(** The two halves of the bit counter are the 128-bit message length in bits. *)
Lemma bit_count_spec c m :
  ctx_rep c m -> len m < 2 ^ 125 ->
  store_be64 (Z.lor (u64 (Z.shiftl (count1 c) 3)) (Z.shiftr (count0 c) 61))
  ++ store_be64 (u64 (Z.shiftl (count0 c) 3)) = be_bytes 16 (8 * len m).
Proof.
  intros [Hc H0 H1 _ _ _] Hm. rewrite !store_be64_spec.
  rewrite (be_bytes_app 8 8). change (256 ^ Z.of_nat 8) with (2 ^ 64).
  assert (count1 c < 2 ^ 61) by lia.
  unfold u64. rewrite !Z.shiftl_mul_pow2, Z.shiftr_div_pow2 by lia.
  rewrite (Z.mod_small (count1 c * 2 ^ 3)) by lia.
  rewrite <- (Z.shiftl_mul_pow2 (count1 c)) by lia.
  rewrite lor_disjoint_add by (try split; try apply Z.div_pos; try apply Z.div_lt_upper_bound; lia).
  f_equal.
  - f_equal. rewrite <- Hc. apply (Z.div_unique _ _ _ ((count0 c * 2 ^ 3) mod 2 ^ 64)).
    + pose proof (Z.mod_pos_bound (count0 c * 2 ^ 3) (2 ^ 64)). lia.
    + pose proof (Z.div_mod (count0 c * 2 ^ 3) (2 ^ 64) ltac:(lia)) as Hdm.
      replace (count0 c / 2 ^ 61) with (count0 c * 2 ^ 3 / 2 ^ 64); [lia|].
      change (2 ^ 64) with (2 ^ 61 * 2 ^ 3). by rewrite Z.div_mul_cancel_r by lia.
  - change (2 ^ 64) with (256 ^ Z.of_nat 8). rewrite be_bytes_mod, <- (be_bytes_mod 8 (8 * _)).
    rewrite <- (be_bytes_mod 8 (count0 c * 2 ^ 3)). f_equal. rewrite <- Hc.
    change (256 ^ Z.of_nat 8) with (2 ^ 64).
    replace (8 * (count0 c + 2 ^ 64 * count1 c))
      with (count0 c * 2 ^ 3 + (8 * count1 c) * 2 ^ 64) by lia.
    by rewrite Z.mod_add by lia.
Qed.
---
■ What to produce
Return, unchanged, the run of lines above that opens with the line containing "ctx_rep c m -> len m < 2 ^ 125 ->" and closes with the line containing "ltac:(lia)) as Hdm.". Include both.

■ Answer for this exercise
  ctx_rep c m -> len m < 2 ^ 125 ->
  store_be64 (Z.lor (u64 (Z.shiftl (count1 c) 3)) (Z.shiftr (count0 c) 61))
  ++ store_be64 (u64 (Z.shiftl (count0 c) 3)) = be_bytes 16 (8 * len m).
Proof.
  intros [Hc H0 H1 _ _ _] Hm. rewrite !store_be64_spec.
  rewrite (be_bytes_app 8 8). change (256 ^ Z.of_nat 8) with (2 ^ 64).
  assert (count1 c < 2 ^ 61) by lia.
  unfold u64. rewrite !Z.shiftl_mul_pow2, Z.shiftr_div_pow2 by lia.
  rewrite (Z.mod_small (count1 c * 2 ^ 3)) by lia.
  rewrite <- (Z.shiftl_mul_pow2 (count1 c)) by lia.
  rewrite lor_disjoint_add by (try split; try apply Z.div_pos; try apply Z.div_lt_upper_bound; lia).
  f_equal.
  - f_equal. rewrite <- Hc. apply (Z.div_unique _ _ _ ((count0 c * 2 ^ 3) mod 2 ^ 64)).
    + pose proof (Z.mod_pos_bound (count0 c * 2 ^ 3) (2 ^ 64)). lia.
    + pose proof (Z.div_mod (count0 c * 2 ^ 3) (2 ^ 64) ltac:(lia)) as Hdm.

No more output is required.